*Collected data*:
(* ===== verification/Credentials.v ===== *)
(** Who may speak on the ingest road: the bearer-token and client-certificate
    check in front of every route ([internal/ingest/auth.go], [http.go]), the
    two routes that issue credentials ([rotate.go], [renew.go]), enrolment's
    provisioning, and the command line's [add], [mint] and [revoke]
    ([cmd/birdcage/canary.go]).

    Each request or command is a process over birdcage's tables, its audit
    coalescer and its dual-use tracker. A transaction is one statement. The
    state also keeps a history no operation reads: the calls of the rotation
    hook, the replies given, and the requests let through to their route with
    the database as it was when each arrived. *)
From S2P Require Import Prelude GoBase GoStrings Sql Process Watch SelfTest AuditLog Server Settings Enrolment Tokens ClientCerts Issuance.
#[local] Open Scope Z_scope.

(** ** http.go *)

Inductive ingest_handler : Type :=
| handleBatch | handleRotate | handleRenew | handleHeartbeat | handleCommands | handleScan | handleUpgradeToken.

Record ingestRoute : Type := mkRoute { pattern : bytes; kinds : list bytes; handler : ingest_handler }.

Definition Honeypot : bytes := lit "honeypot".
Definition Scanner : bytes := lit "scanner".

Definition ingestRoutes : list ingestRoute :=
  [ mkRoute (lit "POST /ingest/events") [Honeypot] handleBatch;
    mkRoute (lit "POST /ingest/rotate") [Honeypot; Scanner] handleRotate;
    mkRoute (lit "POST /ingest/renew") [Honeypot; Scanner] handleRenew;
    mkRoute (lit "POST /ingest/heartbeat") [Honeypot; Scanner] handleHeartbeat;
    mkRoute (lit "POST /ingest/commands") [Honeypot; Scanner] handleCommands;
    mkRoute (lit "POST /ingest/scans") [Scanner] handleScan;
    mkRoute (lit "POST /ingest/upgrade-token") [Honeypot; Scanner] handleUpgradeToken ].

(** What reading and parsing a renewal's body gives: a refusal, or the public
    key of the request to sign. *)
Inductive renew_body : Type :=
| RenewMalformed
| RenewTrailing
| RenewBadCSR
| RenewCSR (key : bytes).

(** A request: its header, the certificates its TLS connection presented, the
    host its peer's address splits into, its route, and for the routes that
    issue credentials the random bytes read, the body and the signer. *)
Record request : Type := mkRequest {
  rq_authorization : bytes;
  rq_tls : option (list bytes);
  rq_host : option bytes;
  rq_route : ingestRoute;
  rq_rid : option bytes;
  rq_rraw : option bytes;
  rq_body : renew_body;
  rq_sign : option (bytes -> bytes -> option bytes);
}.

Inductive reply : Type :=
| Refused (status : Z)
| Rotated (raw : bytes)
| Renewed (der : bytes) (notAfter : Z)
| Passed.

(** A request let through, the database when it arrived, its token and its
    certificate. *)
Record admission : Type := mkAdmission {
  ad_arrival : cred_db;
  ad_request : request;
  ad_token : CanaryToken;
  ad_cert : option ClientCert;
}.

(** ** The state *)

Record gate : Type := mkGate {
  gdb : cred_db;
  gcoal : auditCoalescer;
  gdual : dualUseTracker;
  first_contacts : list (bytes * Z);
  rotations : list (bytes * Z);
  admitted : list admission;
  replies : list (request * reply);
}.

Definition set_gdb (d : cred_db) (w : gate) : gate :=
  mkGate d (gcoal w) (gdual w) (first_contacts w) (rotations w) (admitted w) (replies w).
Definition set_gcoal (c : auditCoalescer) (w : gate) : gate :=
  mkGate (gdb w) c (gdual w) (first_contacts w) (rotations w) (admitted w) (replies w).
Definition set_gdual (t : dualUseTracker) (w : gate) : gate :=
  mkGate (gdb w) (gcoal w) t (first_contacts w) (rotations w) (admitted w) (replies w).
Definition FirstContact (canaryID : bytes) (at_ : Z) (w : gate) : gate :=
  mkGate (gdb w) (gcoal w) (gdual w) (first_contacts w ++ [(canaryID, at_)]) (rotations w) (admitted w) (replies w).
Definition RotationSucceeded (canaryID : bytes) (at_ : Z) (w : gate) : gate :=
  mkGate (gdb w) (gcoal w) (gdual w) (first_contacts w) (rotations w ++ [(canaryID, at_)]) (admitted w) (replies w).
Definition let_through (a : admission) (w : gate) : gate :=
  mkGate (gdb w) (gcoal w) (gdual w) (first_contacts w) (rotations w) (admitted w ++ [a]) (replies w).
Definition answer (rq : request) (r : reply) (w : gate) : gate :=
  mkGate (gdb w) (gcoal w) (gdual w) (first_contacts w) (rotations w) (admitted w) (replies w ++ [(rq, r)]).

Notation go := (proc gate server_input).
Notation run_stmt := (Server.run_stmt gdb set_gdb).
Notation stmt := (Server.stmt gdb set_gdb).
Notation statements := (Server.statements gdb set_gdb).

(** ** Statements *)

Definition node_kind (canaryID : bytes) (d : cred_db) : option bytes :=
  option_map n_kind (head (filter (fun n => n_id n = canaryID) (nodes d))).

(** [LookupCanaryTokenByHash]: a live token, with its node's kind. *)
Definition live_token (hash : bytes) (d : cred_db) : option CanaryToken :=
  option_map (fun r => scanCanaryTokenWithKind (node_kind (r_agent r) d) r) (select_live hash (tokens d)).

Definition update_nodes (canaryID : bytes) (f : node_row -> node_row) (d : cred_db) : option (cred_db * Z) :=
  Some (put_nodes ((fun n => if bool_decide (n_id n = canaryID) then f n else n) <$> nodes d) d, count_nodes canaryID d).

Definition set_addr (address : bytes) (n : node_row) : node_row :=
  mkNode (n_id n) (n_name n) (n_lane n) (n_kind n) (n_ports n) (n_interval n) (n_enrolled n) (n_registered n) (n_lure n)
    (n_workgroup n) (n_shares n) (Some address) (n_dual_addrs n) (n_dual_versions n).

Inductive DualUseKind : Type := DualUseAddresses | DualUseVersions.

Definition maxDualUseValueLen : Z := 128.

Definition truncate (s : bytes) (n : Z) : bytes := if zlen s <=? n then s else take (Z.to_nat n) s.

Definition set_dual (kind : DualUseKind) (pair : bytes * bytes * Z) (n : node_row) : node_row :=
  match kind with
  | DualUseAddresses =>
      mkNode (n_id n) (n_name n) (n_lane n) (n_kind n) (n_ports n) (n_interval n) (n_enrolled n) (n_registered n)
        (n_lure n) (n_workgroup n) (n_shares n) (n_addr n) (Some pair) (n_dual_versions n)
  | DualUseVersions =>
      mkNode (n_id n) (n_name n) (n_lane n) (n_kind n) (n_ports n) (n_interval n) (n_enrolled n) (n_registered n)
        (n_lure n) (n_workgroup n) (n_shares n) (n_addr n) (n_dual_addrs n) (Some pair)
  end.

---

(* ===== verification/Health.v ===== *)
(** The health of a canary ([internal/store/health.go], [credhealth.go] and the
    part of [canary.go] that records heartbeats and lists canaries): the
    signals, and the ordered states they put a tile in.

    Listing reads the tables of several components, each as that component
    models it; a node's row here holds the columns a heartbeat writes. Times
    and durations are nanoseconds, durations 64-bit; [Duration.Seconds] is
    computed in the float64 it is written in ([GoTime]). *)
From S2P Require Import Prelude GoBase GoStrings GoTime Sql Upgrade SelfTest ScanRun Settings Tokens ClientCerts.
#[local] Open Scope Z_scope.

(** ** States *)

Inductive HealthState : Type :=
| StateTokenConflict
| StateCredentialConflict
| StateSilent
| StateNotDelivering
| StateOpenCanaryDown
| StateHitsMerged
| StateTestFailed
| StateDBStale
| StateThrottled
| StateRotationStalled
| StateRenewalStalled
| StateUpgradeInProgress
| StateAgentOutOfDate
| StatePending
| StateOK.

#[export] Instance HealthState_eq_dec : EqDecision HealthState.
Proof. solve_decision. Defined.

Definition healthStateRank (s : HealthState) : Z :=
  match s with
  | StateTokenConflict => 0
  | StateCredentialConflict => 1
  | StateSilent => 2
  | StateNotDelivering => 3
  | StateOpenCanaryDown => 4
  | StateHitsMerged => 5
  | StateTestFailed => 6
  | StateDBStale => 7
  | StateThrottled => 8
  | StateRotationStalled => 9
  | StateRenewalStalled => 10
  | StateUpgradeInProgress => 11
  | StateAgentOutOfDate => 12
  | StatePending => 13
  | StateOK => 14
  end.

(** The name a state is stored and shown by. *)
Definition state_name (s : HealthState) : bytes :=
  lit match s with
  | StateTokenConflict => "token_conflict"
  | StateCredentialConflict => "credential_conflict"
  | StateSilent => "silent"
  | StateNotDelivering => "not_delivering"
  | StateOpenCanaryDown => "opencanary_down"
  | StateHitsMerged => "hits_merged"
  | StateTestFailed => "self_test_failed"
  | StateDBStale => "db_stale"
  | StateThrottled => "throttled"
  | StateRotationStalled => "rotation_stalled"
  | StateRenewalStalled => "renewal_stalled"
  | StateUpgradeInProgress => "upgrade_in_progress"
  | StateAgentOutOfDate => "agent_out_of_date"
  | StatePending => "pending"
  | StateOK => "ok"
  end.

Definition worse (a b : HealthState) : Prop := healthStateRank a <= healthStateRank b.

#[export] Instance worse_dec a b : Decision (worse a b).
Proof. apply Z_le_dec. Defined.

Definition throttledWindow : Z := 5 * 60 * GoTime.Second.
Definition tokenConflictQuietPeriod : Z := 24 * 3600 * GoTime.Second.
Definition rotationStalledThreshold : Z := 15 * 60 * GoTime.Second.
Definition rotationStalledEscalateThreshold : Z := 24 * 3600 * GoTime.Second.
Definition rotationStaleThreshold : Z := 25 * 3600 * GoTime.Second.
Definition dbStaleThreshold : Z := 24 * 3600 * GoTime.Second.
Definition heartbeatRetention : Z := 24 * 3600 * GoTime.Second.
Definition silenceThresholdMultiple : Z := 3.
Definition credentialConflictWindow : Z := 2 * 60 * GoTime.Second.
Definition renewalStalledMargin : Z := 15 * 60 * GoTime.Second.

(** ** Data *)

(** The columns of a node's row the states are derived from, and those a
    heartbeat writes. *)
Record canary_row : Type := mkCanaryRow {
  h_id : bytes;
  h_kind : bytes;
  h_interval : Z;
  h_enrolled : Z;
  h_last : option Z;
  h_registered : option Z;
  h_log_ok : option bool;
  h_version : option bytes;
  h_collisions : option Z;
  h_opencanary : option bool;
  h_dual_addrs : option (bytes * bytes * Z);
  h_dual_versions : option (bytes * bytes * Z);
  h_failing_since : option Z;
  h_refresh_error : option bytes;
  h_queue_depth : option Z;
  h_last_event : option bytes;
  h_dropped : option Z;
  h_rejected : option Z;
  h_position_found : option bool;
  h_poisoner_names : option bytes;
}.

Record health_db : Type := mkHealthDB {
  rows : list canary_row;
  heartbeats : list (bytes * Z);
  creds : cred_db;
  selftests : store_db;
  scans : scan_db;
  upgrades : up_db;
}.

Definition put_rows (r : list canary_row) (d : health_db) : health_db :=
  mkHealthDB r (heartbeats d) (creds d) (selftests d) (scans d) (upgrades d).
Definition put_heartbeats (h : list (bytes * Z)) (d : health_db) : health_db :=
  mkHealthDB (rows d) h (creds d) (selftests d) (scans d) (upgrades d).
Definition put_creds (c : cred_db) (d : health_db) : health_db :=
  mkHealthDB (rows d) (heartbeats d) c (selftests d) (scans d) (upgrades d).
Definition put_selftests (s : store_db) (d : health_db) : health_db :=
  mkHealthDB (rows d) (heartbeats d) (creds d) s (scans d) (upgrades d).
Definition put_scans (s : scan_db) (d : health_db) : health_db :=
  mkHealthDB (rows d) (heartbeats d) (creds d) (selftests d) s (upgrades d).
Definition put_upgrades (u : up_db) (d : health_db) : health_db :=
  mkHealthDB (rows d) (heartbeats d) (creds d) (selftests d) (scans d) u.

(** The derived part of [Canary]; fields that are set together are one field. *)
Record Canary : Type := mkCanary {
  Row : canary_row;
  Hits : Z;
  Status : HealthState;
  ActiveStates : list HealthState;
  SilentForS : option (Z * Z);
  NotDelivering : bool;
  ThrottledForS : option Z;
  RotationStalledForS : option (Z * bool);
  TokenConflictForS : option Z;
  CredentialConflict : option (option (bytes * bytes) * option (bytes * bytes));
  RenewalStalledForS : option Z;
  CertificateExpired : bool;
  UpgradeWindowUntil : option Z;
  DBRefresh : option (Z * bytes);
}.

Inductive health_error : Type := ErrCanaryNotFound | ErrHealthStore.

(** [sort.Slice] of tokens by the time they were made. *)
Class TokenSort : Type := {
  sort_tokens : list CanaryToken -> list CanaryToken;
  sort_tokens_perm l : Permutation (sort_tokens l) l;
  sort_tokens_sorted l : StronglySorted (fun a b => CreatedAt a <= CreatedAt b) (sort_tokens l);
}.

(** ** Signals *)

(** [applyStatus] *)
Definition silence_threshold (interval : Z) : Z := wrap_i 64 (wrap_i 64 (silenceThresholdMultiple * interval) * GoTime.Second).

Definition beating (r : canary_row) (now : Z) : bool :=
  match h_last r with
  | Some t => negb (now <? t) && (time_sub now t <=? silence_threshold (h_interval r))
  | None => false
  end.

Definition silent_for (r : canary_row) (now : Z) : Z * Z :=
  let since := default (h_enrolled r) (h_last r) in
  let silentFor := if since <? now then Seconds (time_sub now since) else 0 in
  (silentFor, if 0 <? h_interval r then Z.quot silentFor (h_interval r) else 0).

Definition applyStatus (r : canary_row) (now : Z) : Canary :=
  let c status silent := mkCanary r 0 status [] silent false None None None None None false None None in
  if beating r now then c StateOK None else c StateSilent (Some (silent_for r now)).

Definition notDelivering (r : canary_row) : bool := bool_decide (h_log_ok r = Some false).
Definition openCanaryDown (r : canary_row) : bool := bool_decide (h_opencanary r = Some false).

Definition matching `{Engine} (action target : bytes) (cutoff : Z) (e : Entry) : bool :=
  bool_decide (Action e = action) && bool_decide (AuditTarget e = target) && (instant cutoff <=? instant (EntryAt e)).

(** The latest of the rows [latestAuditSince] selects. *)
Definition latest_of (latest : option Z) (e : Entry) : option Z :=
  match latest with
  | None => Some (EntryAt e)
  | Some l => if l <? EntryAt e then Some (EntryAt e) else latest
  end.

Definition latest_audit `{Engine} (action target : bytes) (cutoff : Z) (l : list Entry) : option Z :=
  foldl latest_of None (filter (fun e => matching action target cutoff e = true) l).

*EXERCISE*:
Retype only the lines above between the line with "(silentFor, if 0" and the line with "(cutoff : Z) (l", counting those two lines as well, and keep every character as it is.

*REPLY TO THE EXERCISE*:
  (silentFor, if 0 <? h_interval r then Z.quot silentFor (h_interval r) else 0).

Definition applyStatus (r : canary_row) (now : Z) : Canary :=
  let c status silent := mkCanary r 0 status [] silent false None None None None None false None None in
  if beating r now then c StateOK None else c StateSilent (Some (silent_for r now)).

Definition notDelivering (r : canary_row) : bool := bool_decide (h_log_ok r = Some false).
Definition openCanaryDown (r : canary_row) : bool := bool_decide (h_opencanary r = Some false).

Definition matching `{Engine} (action target : bytes) (cutoff : Z) (e : Entry) : bool :=
  bool_decide (Action e = action) && bool_decide (AuditTarget e = target) && (instant cutoff <=? instant (EntryAt e)).

(** The latest of the rows [latestAuditSince] selects. *)
Definition latest_of (latest : option Z) (e : Entry) : option Z :=
  match latest with
  | None => Some (EntryAt e)
  | Some l => if l <? EntryAt e then Some (EntryAt e) else latest
  end.

Definition latest_audit `{Engine} (action target : bytes) (cutoff : Z) (l : list Entry) : option Z :=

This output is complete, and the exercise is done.